Shortly after approving Moon’s bill, the Senate also gave initial approval to legislation sponsored by Sen. Holly Thompson Rehder, R-Scott City, that would restrict transgender athletes to playing on school sports teams matching the sex on their birth certificate. That restriction would also expire Aug. 28, 2027.
The votes came after a long night of debate, with Democrats using a filibuster to block the bills while negotiations took place behind the scenes.
Monday saw supporters of a ban on transgender care rally at the Missouri Capitol to urge Senators to take action. Attorney General Andrew Bailey also announced Monday an emergency regulation he argued would require medical facilities providing gender-affirming care file expansive informed-consent paperwork.
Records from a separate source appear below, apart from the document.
(** * Recursion guards of [jedi/evaluate/recursion.py]

    [RecursionDetector] guards statement evaluation with a linked chain of
    [_RecursionNode]s; [ExecutionRecursionDetector] guards executions with
    counters, a set of every target seen and the list of targets on the
    current path.  Python objects are modelled by the data the guards read
    from them; a method that can raise returns a [result]. *)

From Stdlib Require Import ZArith List.
From stdpp Require Import gmap list.
Import ListNotations.
Local Open Scope Z_scope.

(** ** Collaborators read by the guards *)

(** A module or compiled object as returned by [get_parent_until()];
    [builtin] is [compiled.builtin]. *)
Inductive module_t : Type :=
| builtin
| SourceModule (path : N).

#[global] Instance module_t_eq_dec : EqDecision module_t.
Proof. solve_decision. Defined.

(** A statement: its own identity, the module [get_parent_until()] gives
    and its [start_pos] (line, column). *)
Record statement : Type := Statement {
  stmt_id : N;
  get_parent_until : module_t;
  start_pos : Z * Z }.

#[global] Instance statement_eq_dec : EqDecision statement.
Proof. solve_decision. Defined.

(** Python exceptions the guards can raise. *)
Inductive exn : Type :=
| AttributeError
| IndexError.

(** Outcome of a method on a mutable object: the value returned or the
    exception raised, each with the object as the call left it. *)
Inductive result (S A : Type) : Type :=
| Return (a : A) (s : S)
| Raise (e : exn) (s : S).
Arguments Return {S A} a s.
Arguments Raise {S A} e s.

Definition state_of {S A} (r : result S A) : S :=
  match r with Return _ s => s | Raise _ s => s end.

Definition value_of {S A} (r : result S A) : option A :=
  match r with Return a _ => Some a | Raise _ _ => None end.

(** What a Python expression used as a condition can evaluate to here. *)
Inductive pyvalue : Type :=
| PyNone
| PyBool (b : bool).

Definition truthy (v : pyvalue) : bool :=
  match v with PyNone => false | PyBool b => b end.

(** ** RecursionDetector *)

Module RecursionDetector.

#[local] Unset Elimination Schemes.
Inductive _RecursionNode : Type := Node {
  script : module_t;
  position : Z * Z;
  parent : option _RecursionNode;
  stmt : statement;
  is_ignored : bool }.
#[local] Set Elimination Schemes.

(** [_RecursionNode.__init__] *)
Definition new_node (st : statement) (par : option _RecursionNode)
  : _RecursionNode :=
  {| script := get_parent_until st;
     position := start_pos st;
     parent := par;
     stmt := st;
     is_ignored := bool_decide (get_parent_until st = builtin) |}.

(** [_RecursionNode.__eq__]: [None] for a falsy [other]. *)
Definition __eq__ (self : _RecursionNode) (other : option _RecursionNode)
  : pyvalue :=
  match other with
  | None => PyNone
  | Some o =>
      PyBool (bool_decide (script self = script o)
              && bool_decide (position self = position o)
              && negb (is_ignored self) && negb (is_ignored o))
  end.

Record t : Type := Detector {
  top : option _RecursionNode;
  current : option _RecursionNode }.

Definition __init__ : t := {| top := None; current := None |}.

(** [pop_stmt] *)
Definition pop_stmt (self : t) : t :=
  match current self with
  | Some c => {| top := top self; current := parent c |}
  | None => self
  end.

(** The [while True] loop of [_check_recursion]: step to the parent,
    return it when it equals the current node, return [False] (here
    [None]) when the root is passed. *)
Fixpoint check_loop (cur test : _RecursionNode) : option _RecursionNode :=
  let test' := parent test in
  if truthy (__eq__ cur test') then test'
  else match test' with
       | None => None
       | Some t' => check_loop cur t'
       end.

(** [_check_recursion]: the matching ancestor, or [None] for [False]. *)
Definition _check_recursion (self : t)
  : result t (option _RecursionNode) :=
  match current self with
  | None => Raise AttributeError self
  | Some cur => Return (check_loop cur cur) self
  end.

(** [push_stmt]; [debug.warning] writes to the debug log only. *)
Definition push_stmt (self : t) (st : statement) : result t bool :=
  let self1 := {| top := top self;
                  current := Some (new_node st (current self)) |} in
  match _check_recursion self1 with
  | Raise e s => Raise e s
  | Return (Some check) s => Return true (pop_stmt s)
  | Return None s => Return false s
  end.

(** The loop of [node_statements]: [result.insert(0, n.stmt)]. *)
Fixpoint node_statements_loop (n : _RecursionNode) (res : list statement)
  : list statement :=
  match parent n with
  | None => stmt n :: res
  | Some p => node_statements_loop p (stmt n :: res)
  end.

Definition node_statements (self : t) : list statement :=
  match current self with
  | None => []
  | Some n => node_statements_loop n []
  end.

(** The detector right after the first assignment of [push_stmt]. *)
Definition pushed (self : t) (st : statement) : t :=
  {| top := top self; current := Some (new_node st (current self)) |}.

(** *** Sequences of calls on one detector *)

Inductive call : Type :=
| PushStmt (st : statement)
| PopStmt.

(** Runs [calls] on [self] while pairing every [pop_stmt] with the latest
    [push_stmt] that returned [False] and is still open; [pending] counts
    the open ones.  A push that returned [True] has popped itself and
    takes no pop.  [None]: the sequence is not paired (a pop with nothing
    open, or pushes left open at the end), or a push raised, which
    [push_stmt_cases] below excludes. *)
Fixpoint run_paired (calls : list call) (pending : nat) (self : t)
  : option t :=
  match calls with
  | [] => match pending with O => Some self | S _ => None end
  | PushStmt st :: rest =>
      match push_stmt self st with
      | Return true s => run_paired rest pending s
      | Return false s => run_paired rest (S pending) s
      | Raise _ _ => None
      end
  | PopStmt :: rest =>
      match pending with
      | O => None
      | S k => run_paired rest k (pop_stmt self)
      end
  end.

(** Statements used in the examples. *)
Definition stmt_a : statement := Statement 1 (SourceModule 7) (3, 4).
Definition stmt_a' : statement := Statement 2 (SourceModule 7) (3, 4).
Definition stmt_b : statement := Statement 3 (SourceModule 7) (9, 0).
Definition stmt_len : statement := Statement 4 builtin (3, 4).

(** *** The chain as a list, and unconstrained call sequences *)

(** The nodes from [n] up to the root, nearest first. *)
Fixpoint chain_from (n : _RecursionNode) : list _RecursionNode :=
  n :: match parent n with
       | None => []
       | Some p => chain_from p
       end.

(** The nodes on the chain of a detector, current node first. *)
Definition chain (self : t) : list _RecursionNode :=
  match current self with
  | None => []
  | Some n => chain_from n
  end.

(** One call, with no pairing discipline: what the detector is afterwards. *)
Definition apply_call (self : t) (c : call) : t :=
  match c with
  | PushStmt st => state_of (push_stmt self st)
  | PopStmt => pop_stmt self
  end.

Definition apply_calls (calls : list call) (self : t) : t :=
  fold_left apply_call calls self.

(** Module and position of a statement, the pair [__eq__] compares. *)
Definition place (st : statement) : module_t * (Z * Z) :=
  (get_parent_until st, start_pos st).

Definition outside_builtin (st : statement) : bool :=
  negb (bool_decide (get_parent_until st = builtin)).

(** What [_RecursionNode.__init__] guarantees of a node. *)
Definition built_by_init (n : _RecursionNode) : Prop :=
  script n = get_parent_until (stmt n) /\
  position n = start_pos (stmt n) /\
  is_ignored n = bool_decide (script n = builtin).

(** Every node is as [__init__] built it, and the statements outside the
    builtin module that are on the chain sit at different places. *)
Definition chain_invariant (self : t) : Prop :=
  Forall built_by_init (chain self) /\
  NoDup (map place (List.filter outside_builtin (map stmt (chain self)))).

(** *** recursion_decorator *)

Section Decorator.

Context {V : Type}.

(** The function [run] that [recursion_decorator(func)] returns.  The
    evaluator is represented by its [recursion_detector], the only part
    [run] touches; [func] gets it back and may use it and raise. *)
Definition recursion_decorator
    (func : t -> statement -> result t (list V))
    (evaluator : t) (st : statement) : result t (list V) :=
  match push_stmt evaluator st with
  | Raise x s => Raise x s
  | Return true s => Return [] s
  | Return false s =>
      match func s st with
      | Raise x s' => Raise x s'
      | Return res s' => Return res (pop_stmt s')
      end
  end.

End Decorator.

End RecursionDetector.

(** ** ExecutionRecursionDetector *)

(** The object an execution calls, [execution.base]: a function, or an
    instance of [iterable.Array] or [iterable.Generator]. *)
Inductive base_t : Type :=
| Function (id : N)
| Array (id : N)
| Generator (id : N).

#[global] Instance base_t_eq_dec : EqDecision base_t.
Proof. solve_decision. Defined.

#[global] Instance base_t_countable : Countable base_t.
Proof.
  refine (inj_countable'
    (fun b => match b with
              | Function i => (0%N, i)
              | Array i => (1%N, i)
              | Generator i => (2%N, i)
              end)
    (fun p => match p with
              | (0%N, i) => Function i
              | (1%N, i) => Array i
              | (_, i) => Generator i
              end) _).
  intros []; reflexivity.
Defined.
For the Senate, Tuesday morning’s vote avoids a potential procedural showdown that threatened to derail the legislative session.
Some Republicans wanted Senate Majority Leader Cindy O’Laughlin, R-Shelbina, to cut off debate to end the Democratic filibuster and force a vote on the measure. She resisted, noting that Democrats would retaliate by using their own procedural maneuvers to gum up the chamber — putting every other bill, and the state budget, at risk.
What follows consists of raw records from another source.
(** * The Obsidian / Syncthing deconflicter, embedded in Rocq

    A shallow embedding of [obsidian.syncthing.deconflicter.py]: the two
    regular expressions of the program run on a small backtracking matcher
    that follows Python's [re] (priorities, laziness, groups, [^] and [$]);
    the functions that touch the outside world run in a state and exception
    monad over a [world] (file tree, log file, answers of the external
    commands) that also records every primitive call in a trace. *)

From Stdlib Require Import String Ascii List Bool Arith ZArith Lia.
From Stdlib Require Import DecimalString.
Import ListNotations.

Local Open Scope list_scope.
Local Open Scope string_scope.

(** ** Strings

    A Python [str] is a sequence of code points; the model keeps the code
    points below 256, which [ascii] enumerates. *)

Module Str.

Fixpoint drop (n : nat) (s : string) : string :=
  match n, s with
  | O, _ => s
  | S _, EmptyString => EmptyString
  | S n', String _ s' => drop n' s'
  end.

Fixpoint take (n : nat) (s : string) : string :=
  match n, s with
  | O, _ => EmptyString
  | S _, EmptyString => EmptyString
  | S n', String c s' => String c (take n' s')
  end.

(** [startswith p s]: [s.startswith(p)]. *)
Fixpoint startswith (p s : string) : bool :=
  match p, s with
  | EmptyString, _ => true
  | String _ _, EmptyString => false
  | String a p', String b s' => Ascii.eqb a b && startswith p' s'
  end.

Fixpoint all (c : ascii -> bool) (s : string) : bool :=
  match s with
  | EmptyString => true
  | String a s' => c a && all c s'
  end.

(** [join sep l]: [sep.join(l)]. *)
Fixpoint join (sep : string) (l : list string) : string :=
  match l with
  | [] => ""
  | [x] => x
  | x :: rest => x ++ sep ++ join sep rest
  end.

(** [str(n)] for a non-negative [int]. *)
Definition of_nat (n : nat) : string :=
  NilZero.string_of_uint (Nat.to_uint n).

End Str.

(** ** Regular expressions, as Python's [re] runs them *)

Module Re.

(** The constructs the two patterns of the program use. A star is only
    ever applied to a character class there. *)
Inductive regex : Type :=
| Lit (s : string)                (* literal text, also [re.escape(s)] *)
| Class (c : ascii -> bool)       (* one character of a class *)
| Seq (r1 r2 : regex)             (* r1r2 *)
| Alt (r1 r2 : regex)             (* r1|r2, r1 tried first *)
| Opt (r : regex)                 (* r?, greedy *)
| Rep (n : nat) (r : regex)       (* r{n} *)
| StarLazy (c : ascii -> bool)    (* c*? *)
| StarGreedy (c : ascii -> bool)  (* c* *)
| Group (i : nat) (r : regex)     (* capturing group number i *)
| Bol                             (* ^ *)
| Eol.                            (* $ *)

(** [\d] on code points below 256: the decimal digits. *)
Definition digit (a : ascii) : bool :=
  let n := nat_of_ascii a in ((48 <=? n) && (n <=? 57))%nat.

(** [\w] on code points below 256: [str.isalnum] or underscore. *)
Definition word (a : ascii) : bool :=
  let n := nat_of_ascii a in
  (((48 <=? n) && (n <=? 57)) || ((65 <=? n) && (n <=? 90)) || (n =? 95)
   || ((97 <=? n) && (n <=? 122))
   || (n =? 170) || (n =? 178) || (n =? 179) || (n =? 181) || (n =? 185)
   || (n =? 186) || ((188 <=? n) && (n <=? 190))
   || ((192 <=? n) && (n <=? 214)) || ((216 <=? n) && (n <=? 246))
   || (248 <=? n))%nat.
And when the Senate returned from spring break Monday afternoon, the chamber initially took up Rehder’s bill pertaining to student athletes and added the health care provisions.
Moon cried foul, arguing that combining the two issues into one bill put it at risk of a legal challenge. Missouri’s Constitution limits a bill to one subject and bars amendments that change a bill’s original purpose.
The all-night negotiations led to the Tuesday morning compromise, though the debate was at times heated.
Children can be easily manipulated, said Republican Sen. Rick Brattin of Harrisonville, noting that when he was young he was convinced by his grandfather that watermelon seeds would grow in his stomach if he swallowed them. He accused Democrats and critics of the bill of pushing a “counterfeit culture that wants to spit in the eye of anything that is wholesome.”
Sen. Denny Hoskins, R-Warrensburg, bristled at accusations that the bill was an attempt to target or hurt vulnerable transgender kids.
“I’m not against trans people. I’m not against the LGBTQ+ community,” Hoskins said. “But to force that on kids, that’s what this whole bill is about. Protecting kids.”
Missouri Democrats once again filibuster ban on medical procedures for transgender minors
Republican senators repeatedly pointed to accusations of misconduct by a former casework at the Washington University Transgender Center at St. Louis Children’s Hospital, who said the clinic overlooked mental health needs of patients and did not inform adolescents and their parents of potential side effects of treatment.
Critics of the bills say they will do more harm than good, denying treatments that national medical associations — including the American Academy of Pediatrics, the American Medical Association, the American Academy of Child and Adolescent Psychiatry — have concluded are safe, effective, beneficial and medically necessary.
Transgender youth are more likely to experience anxiety, depressed mood and suicidal ideation and attempts, often due to gender-related discrimination and gender dysphoria, and a recent study in the New England Journal of Medicine found gender-affirming hormone therapy has been proven to improve the mental health of transgender adolescents and teenagers.